MMM: There are two characteristics in repatriation that you mentioned earlier: safety and dignity. Any return or homecoming must ensure both. At present, this is impossible. The ongoing civil war in Myanmar along with intensified airstrikes makes it clear that safe and dignified repatriation cannot be guaranteed.
I would like to draw on the closing keynote speech of a Bangladeshi politician. He reminded the government that refugees are not confined to a single country, citing the example of nearly 10 million Bangladeshi refugees who fled to India in the 1970s due to war who have still not been repatriated. He urged the government to seek pragmatic solutions instead of pursuing unrealistic demands while repatriation remains unfeasible. As both a lawyer and a scholar of human rights, he stressed that repatriation should only take place once safety can be ensured. He highlighted this as a key issue for Bangladesh’s incoming government to consider: a wise and far-sighted perspective.
The plight of war refugees is not confined to Bangladesh. Thailand, too, hosts a large number. According to IOM and UNHCR reports, even without formal refugee status, irregular mass movements continue on a daily basis. In 2024 alone, 1.4 million people from Myanmar crossed into Thailand. How heartbreaking it is to see our people seek refuge in neighboring countries because of conflict.

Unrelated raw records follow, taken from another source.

Lemma wp_descend t0 t current l create (Q : path → disk_tree → Prop) E K :
  (∀ t', extends t0 t' → K t') → (∀ s t', error s → extends t0 t' → E s t') →
  (∀ p t', extends t0 t' → Q p t') → extends t0 t → wp (descend_loop current l create) Q E K t.
Proof.
  intros HK HE HQ. revert current t. induction l as [|c l IH]; intros current t He; simpl; [by apply wp_ret, HQ|].
  apply wp_bind, (wp_enter t0); [done|done| |done]. intros created t1 He1 Hnew.
  apply wp_bind, reader_ProtectedDirectory; auto. intros [] _.
  assert (Hend : ∀ t2, extends t0 t2 →
    wp ((if create && negb (bool_decide (l = [])) then
           st ← fstat (current ++ [c]);
           Require (match st with None => false | Some st => Z.land st.(st_mode) 5 =? 5 end) (- EACCES)
         else mret ());;
        (if create then Sync current else mret ());;
        descend_loop (current ++ [c]) l create) Q E K t2).
  { intros t2 He2.
    assert (Hrest : wp ((if create then Sync current else mret ());; descend_loop (current ++ [c]) l create) Q E K t2).
    { apply wp_bind. destruct create; [apply reader_Sync; auto; intros [] _|apply wp_ret]; by apply IH. }
    apply wp_bind. destruct (_ && _); [|by apply wp_ret].
    apply wp_bind, reader_fstat; auto. intros st _. by apply reader_Require; auto. }
  apply wp_bind. destruct created; [|by apply wp_ret, Hend].
  apply wp_bind, (wp_set_new t0); [done| |by apply Hnew|done]. intros r t2 He2.
  apply wp_bind, reader_RequireSystem; auto. intros [] _. apply reader_Sync; auto.
Qed.

Lemma wp_Descend t0 t parent l create (Q : path → disk_tree → Prop) E K :
  (∀ t', extends t0 t' → K t') → (∀ s t', error s → extends t0 t' → E s t') →
  (∀ p t', extends t0 t' → Q p t') → extends t0 t → wp (Descend parent l create) Q E K t.
Proof.
  intros HK HE HQ He. unfold Descend. apply wp_bind, reader_sys; auto. intros r _.
  apply wp_bind, reader_RequireSystem; auto. intros [] _.
  apply wp_bind, reader_ProtectedDirectory; auto. intros [] _. by apply (wp_descend t0).
Qed.

Lemma reader_components p : reader (components p) (λ l _, Components p = Some l).
Proof.
  unfold components. destruct (Components p).
  - eapply reader_weaken; [apply reader_ret|]. by intros a t ->.
  - eapply reader_weaken; [by apply reader_fail|done].
Qed.

Lemma reader_open_rw dir name : reader (open_rw dir name) (λ _ _, True).
Proof.
  unfold open_rw. eapply reader_bind; [apply reader_openat|]. intros [e|].
  - eapply reader_weaken; [apply reader_ret|done].
  - eapply reader_bind; [apply reader_look|]. intros n. eapply reader_weaken; [apply reader_ret|done].
Qed.

Lemma wp_open_root root image_root authority_path t0 t (Q : path → disk_tree → Prop) E K :
  (∀ t', extends t0 t' → K t') → (∀ s t', error s → extends t0 t' → E s t') →
  (∀ p t', extends t0 t' → Q p t') → extends t0 t →
  wp (open_root root image_root authority_path) Q E K t.
Proof.
  intros HK HE HQ He. unfold open_root.
  apply wp_bind, reader_Require; auto; [done|]. intros [] _.
  apply wp_bind, reader_Require; auto; [done|]. intros [] _.
  apply wp_bind, reader_components; auto. intros l1 _. apply wp_bind, reader_components; auto. intros l2 _.
  apply wp_bind, reader_Require; auto; [done|]. intros [] _.
  apply wp_bind, reader_sys; auto. intros r _. apply wp_bind, reader_RequireSystem; auto. intros [] _.
  apply wp_bind, (wp_Descend t0); [done|done| |done]. intros image t1 He1.
  apply wp_bind, (wp_Descend t0); [done|done| |done]. intros dir t2 He2.
  apply wp_bind, reader_ProtectedDirectory; auto. intros [] _.
  apply wp_bind, (wp_make t0); [done| |done]. intros created t3 He3 Hnew.
  apply wp_bind. eapply (wp_mono _ (λ _ t', t' = t3) _ (λ s t', error s ∧ t' = t3) _ (λ t', t' = t3)).
  { destruct created as [e|]; [destruct (e =? EEXIST)|].
    - apply reader_open_rw; auto.
    - by apply wp_ret.
    - by apply wp_ret. }
  2: by intros s t' [Hs ->]; auto.
  2: by intros t' ->; auto.
  intros r2 t' ->. apply wp_bind, reader_RequireSystem; auto. intros [] _.
  apply wp_bind, reader_ProtectedFile; auto. intros st _. apply wp_bind, reader_sys; auto. intros r3 _.
  apply wp_bind, reader_Require; auto; [done|]. intros [] _.
  assert (Hend : ∀ t4, extends t0 t4 →
    wp (Sync (dir ++ [lifecycle_name]);; Sync dir;; mret dir) Q E K t4).
  { intros t4 He4. apply wp_bind, reader_Sync; auto. intros [] _. apply wp_bind, reader_Sync; auto.
    intros [] _. by apply wp_ret, HQ. }
  apply wp_bind. case_bool_decide as Hmade; [|by apply wp_ret, Hend].
  apply wp_bind, (wp_set_new t0); [done| |by apply Hnew|done]. intros r4 t4 He4.
  apply reader_RequireSystem; auto.
Qed.
End image.

(** ** Theorems *)

Section theorems.
Context `{Platform} `{!ChecksumLaws} `{!Parcel}.

(** C27: registering offline is atomic, whatever fails and wherever the
    process is killed.  Every record of the spool and everything outside of it
    keeps its bytes and its metadata; at most the one record of this operation
    appears, under its final name only with its complete bytes; success and
    [-EINPROGRESS] are reported only when it is there, and every other status
    only when no record has changed.  [Register] does not throw. *)
Theorem Register_atomic `{!Os} `{!OsLaws} root m v payload authority d d' r :
  PublicRegistration m = Some v → RecordPayload v = inr payload →
  root.(ir_directory) = Some authority → Register root m d = (d', r) →
  let dir := authority ++ [kRegistrationDirectory] in
  match r with
  | Done s =>
      ((s = 0 ∨ s = - EINPROGRESS) ∧ stored dir (RecordName v) payload d.(tree) d'.(tree)) ∨
      (s ≠ 0 ∧ s ≠ - EINPROGRESS ∧ kept dir d.(tree) d'.(tree))
  | Failed _ => False
  | Killed => kept dir d.(tree) d'.(tree) ∨ stored dir (RecordName v) payload d.(tree) d'.(tree)
  end.
Proof.
  intros Hv Hp Hroot Hr dir. destruct d as [t n].
  pose proof (wp_Register root m v payload authority t Hv Hp Hroot n) as Hwp. rewrite Hr in Hwp.
  destruct r; [|done|done]. unfold error in Hwp. simpl. tauto.
Qed.

(** Opening an image changes nothing that is there.  Whatever [Open]
    returns, and wherever it is killed, every directory and file that existed
    before still exists with the same owner, mode and content; only missing
    directories and the lock file are added. *)
Theorem Open_preserves `{!Os} root image_root authority_path d d' r :
  Open root image_root authority_path d = (d', r) →
  ∀ p n, d.(tree) !! p = Some n → d'.(tree) !! p = Some n.
Proof.
  intros Hr. destruct d as [t n0]. assert (Hwp : wp (Open root image_root authority_path)
    (λ _ t', extends t t') (λ _ t', extends t t') (extends t) t).
  { unfold Open. apply wp_try, wp_bind, (wp_open_root root image_root authority_path t).
    - done.
    - intros s t' _ He. by apply wp_ret.
    - intros p t' He. by apply wp_ret.
    - by intros p n. }
  specialize (Hwp n0). rewrite Hr in Hwp. by destruct r.
Qed.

That is why I would like to urge governments not to treat people merely as statistics for political or financial purposes, but to see them as human beings with faces, stories, and rights. Take one example: under Thein Sein’s government, the Rohingya were once given white cards to vote, but they later had them revoked again—a clear case of numbers being manipulated for politics. Similarly, in human trafficking and refugee funding reports, figures are sometimes exaggerated to secure more resources. Such practices dehumanize people.
Do not think of them as numbers. See them as human beings. Consider not only safe and dignified repatriation, but also their right to livelihood and mobility as human beings. This is about acknowledging the existence and rights of people whose humanity has too often been ignored. That is my message to all governments and agencies.